Execute single-pass review covering:
- Spec compliance - verify objectives met
- Data quality - confirm nulls, dupes, outliers handled
- Methodology - verify appropriate, assumptions checked
- Reproducibility - confirm seeds, versions, documentation
Confidence score each issue (0-100). Report only issues with >= 80 confidence. Return structured output per /ds-review format."
## Quality Standards
- **You must NOT report methodology preferences not backed by statistical principles.** Your opinion about how code should be written is not a review issue.
- **You must treat alternative valid approaches as non-issues (confidence = 0).** If the approach works correctly, don't report it.
- Ensure each reported issue is immediately actionable
- **If you're unsure, rate it below 80 confidence.** Uncertainty is not a reason to report—it's a reason to investigate more.

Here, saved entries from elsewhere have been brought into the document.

(** * fileChunker: a shallow embedding of [main.go] and its chunking properties

    The three strategies of the [Chunker] ([ChunkByLines],
    [ChunkByCharacters], [ChunkByTokens]) and the [tokenize] helper are
    rendered as Rocq functions.  The operating system is explicit:
    - the source file is what [os.Open]/[bufio.Scanner] or [os.ReadFile]
      hand to the program (a line stream with its final [scanner.Err()], or
      the bytes of the file) [NewScanner] gives the line stream of a file
      that can be read, with the scanner's limit on the length of a line;
    - [os.Create] is an oracle telling, per chunk number, whether the chunk
      file can be created (the only error [writeChunk] and [writeTextChunk]
      return; the results of [fmt.Fprintf] are ignored by the program);
    - the files written are recorded as the list of the calls to
      [writeChunk]/[writeTextChunk] that succeeded, in order.
    Go's [int] is 64 bits wide here: arithmetic is done on [Z] and wrapped.
    A run-time panic (index or slice out of range) is an outcome of its own.
    The loops of [ChunkByCharacters] and [ChunkByTokens] need not terminate:
    they take the number of turns they may make ("fuel") and report
    [Unfinished], with the chunks written so far, when it is used up.
    [Process] only dispatches on the chunk type to the three strategies and is
    not modelled.  What [writeChunk]/[writeTextChunk] format from their
    arguments, the name of the chunk file and the bytes printed into it, is
    given apart from the runs ([chunk_filename], [line_chunk_file],
    [text_chunk_file]). *)

From Stdlib Require Import Ascii String DecimalString ZArith List Bool Lia.
From Stdlib Require Import DecimalN.
Import ListNotations.

#[local] Open Scope Z_scope.

(** ** Go integers *)

Module GoInt.

Definition int_min : Z := - 2 ^ 63.
Definition int_max : Z := 2 ^ 63 - 1.

(** Two's complement wrap-around of a 64 bit signed [int]. *)
Definition wrap (z : Z) : Z := (z + 2 ^ 63) mod 2 ^ 64 - 2 ^ 63.

Definition in_range (z : Z) : Prop := int_min <= z <= int_max.

End GoInt.
Import GoInt.

(** ** Go strings and slices *)

(** A Go [string] is a sequence of bytes. *)
Definition gostring : Type := list ascii.

(** String literals. *)
Definition lit (s : string) : gostring := list_ascii_of_string s.

Definition byte_val (b : ascii) : Z := Z.of_N (N_of_ascii b).

(** [byte(x)]: conversion of an integer to a byte keeps the low 8 bits. *)
Definition to_byte (z : Z) : ascii := ascii_of_N (Z.to_N (z mod 256)).

(** [len(s)] *)
Definition len {A : Type} (s : list A) : Z := Z.of_nat (length s).

(** [s[i]]: [None] is the run-time panic "index out of range". *)
Definition index {A : Type} (s : list A) (i : Z) : option A :=
  if i <? 0 then None else nth_error s (Z.to_nat i).

(** [s[lo:hi]]: [None] is the run-time panic "slice bounds out of range".
    (For a slice Go checks [hi] against the capacity; the program only
    slices with [hi <= len(s)] or with a negative [hi].) *)
Definition slice {A : Type} (s : list A) (lo hi : Z) : option (list A) :=
  if (0 <=? lo) && (lo <=? hi) && (hi <=? len s)
  then Some (firstn (Z.to_nat (hi - lo)) (skipn (Z.to_nat lo) s))
  else None.

(** [strings.Join(elems, sep)] *)
Fixpoint Join (elems : list gostring) (sep : gostring) : gostring :=
  match elems with
  | [] => []
  | [e] => e
  | e :: rest => e ++ sep ++ Join rest sep
  end.

(** ** Configuration, errors and outcomes *)

Record ChunkConfig : Type := {
  InputFile : gostring;
  OutputDir : gostring;
  ChunkType : gostring;   (* "lines", "chars", "tokens" *)
  ChunkSize : Z;
  OverlapSize : Z;
  AddMetadata : bool;
  Prefix : gostring
}.

Record Chunker : Type := { config : ChunkConfig }.

Definition NewChunker (cfg : ChunkConfig) : Chunker := {| config := cfg |}.

(** The errors a run can return, by the place that produces them. *)
Inductive error : Type :=
| ErrOpen                       (* os.Open *)
| ErrRead                       (* os.ReadFile *)
| ErrScan                       (* scanner.Err() *)
| ErrCreate (chunkNumber : Z).  (* os.Create in writeChunk / writeTextChunk *)

(** How a run ends.  [Unfinished] is a loop that has used up the fuel it was
    given, with the chunks written up to that point. *)
Inductive status : Type :=
| Completed
| Failed (e : error)
| Panicked
| Unfinished.

(** A successful call [writeChunk(lines, chunkNumber, startLine, endLine)].
    [ChunkByLines] never looks inside a line, so the line chunker is written
    over any type of lines; the program uses it with Go strings. *)
Record LineChunk (Line : Type) : Type := {
  lc_number : Z;
  lc_lines : list Line;
  lc_startLine : Z;
  lc_endLine : Z
}.
Arguments lc_number {Line} _.
Arguments lc_lines {Line} _.
Arguments lc_startLine {Line} _.
Arguments lc_endLine {Line} _.

(** A successful call [writeTextChunk(content, chunkNumber, start, end)]. *)
Record TextChunk : Type := {
  tc_number : Z;
  tc_content : gostring;
  tc_start : Z;
  tc_end : Z
}.

(** What [os.Open] followed by [bufio.NewScanner] gives: either the open
    fails, or [scanner.Scan()] yields the lines in order and then returns
    false, with [scanner.Err()] nil ([scan_fails = false]) or not. *)
Inductive LineSource (Line : Type) : Type :=
| OpenFails
| Opened (lines : list Line) (scan_fails : bool).
Arguments OpenFails {Line}.
Arguments Opened {Line} lines scan_fails.

(** What [os.ReadFile] gives. *)
Inductive FileContent : Type :=
| ReadFails
| ReadOk (content : gostring).

(** ** The chunker *)

(** *** Chunk writer *)

Section Writers.

(** Whether [os.Create] succeeds for the file of a chunk number. *)
Variable create_ok : Z -> bool.

(** [writeChunk] and [writeTextChunk] create the file of the chunk, or return
    the error of [os.Create]; what they then print into the file (an optional
    header and the content) is fixed by their arguments and the
    configuration, and its errors are ignored. *)
Definition writeChunk {Line : Type} (lines : list Line)
  (chunkNumber startLine endLine : Z) : LineChunk Line + error :=
  if create_ok chunkNumber
  then inl {| lc_number := chunkNumber; lc_lines := lines;
              lc_startLine := startLine; lc_endLine := endLine |}
  else inr (ErrCreate chunkNumber).

Definition writeTextChunk (content : gostring) (chunkNumber start end_ : Z)
  : TextChunk + error :=
  if create_ok chunkNumber
  then inl {| tc_number := chunkNumber; tc_content := content;
              tc_start := start; tc_end := end_ |}
  else inr (ErrCreate chunkNumber).

End Writers.

Arguments writeChunk create_ok {Line} lines chunkNumber startLine endLine /.
Arguments writeTextChunk create_ok content chunkNumber start end_ /.

(** *** Line chunker *)

(** The local variables of [ChunkByLines]. *)
Record LinesState (Line : Type) : Type := {
  currentChunk : list Line;
  previousOverlap : list Line;
  chunkNumber : Z;
  lineNumber : Z
}.
Arguments currentChunk {Line} _.
Arguments previousOverlap {Line} _.
Arguments chunkNumber {Line} _.
Arguments lineNumber {Line} _.

Definition after_scan (scan_fails : bool) : status :=
  if scan_fails then Failed ErrScan else Completed.

Section Lines.

Context {Line : Type}.

Variable create_ok : Z -> bool.

Variable c : Chunker.

(** The [for scanner.Scan()] loop of [ChunkByLines] followed by the code
    after it; [lines] are the lines the scanner still has to deliver.  The
    overlap slice shares its array with the chunk just written, which is
    dropped ([currentChunk = nil]) before anything is appended again, so the
    overlap is a plain value. *)
Fixpoint scan_loop (lines : list Line) (scan_fails : bool)
  (st : LinesState Line) : list (LineChunk Line) * status :=
  match lines with
  | [] =>
      (* Write remaining lines as final chunk *)
      let cur := currentChunk st in
      if len cur >? 0 then
        match writeChunk create_ok cur (chunkNumber st)
                (wrap (wrap (lineNumber st - len cur) + 1)) (lineNumber st) with
        | inr err => ([], Failed err)
        | inl file => ([file], after_scan scan_fails)
        end
      else ([], after_scan scan_fails)
  | line :: rest =>
      let lineNumber' := wrap (lineNumber st + 1) in
      (* Start new chunk with overlap from previous chunk *)
      let cur0 :=
        if (len (currentChunk st) =? 0) && (len (previousOverlap st) >? 0)
        then currentChunk st ++ previousOverlap st
        else currentChunk st in
      let cur := cur0 ++ [line] in
      (* Check if chunk is full *)
      if len cur >=? ChunkSize (config c) then
        match writeChunk create_ok cur (chunkNumber st)
                (wrap (wrap (lineNumber' - len cur) + 1)) lineNumber' with
        | inr err => ([], Failed err)
        | inl file =>
            (* Prepare overlap for next chunk *)
            let overlap :=
              if (OverlapSize (config c) >? 0)
                 && (len cur >? OverlapSize (config c))
              then skipn (Z.to_nat (len cur - OverlapSize (config c))) cur
              else [] in
            let '(files, res) :=
              scan_loop rest scan_fails
                {| currentChunk := [];
                   previousOverlap := overlap;
                   chunkNumber := wrap (chunkNumber st + 1);
                   lineNumber := lineNumber' |} in
            (file :: files, res)
        end
      else
        scan_loop rest scan_fails
          {| currentChunk := cur;
             previousOverlap := previousOverlap st;
             chunkNumber := chunkNumber st;
             lineNumber := lineNumber' |}
  end.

- Focus on what affects conclusions, not style. **STOP if you catch yourself criticizing coding style—that's not your role here.**
## Phase Complete
phase-transition: Invoke ds-verify after APPROVED review
After review is APPROVED, immediately invoke:
ds-verify: Verify analysis reproducibility and user acceptance
Skill(skill="workflows:ds-verify")
If CHANGES REQUIRED, return to `/ds-implement` to fix issues first.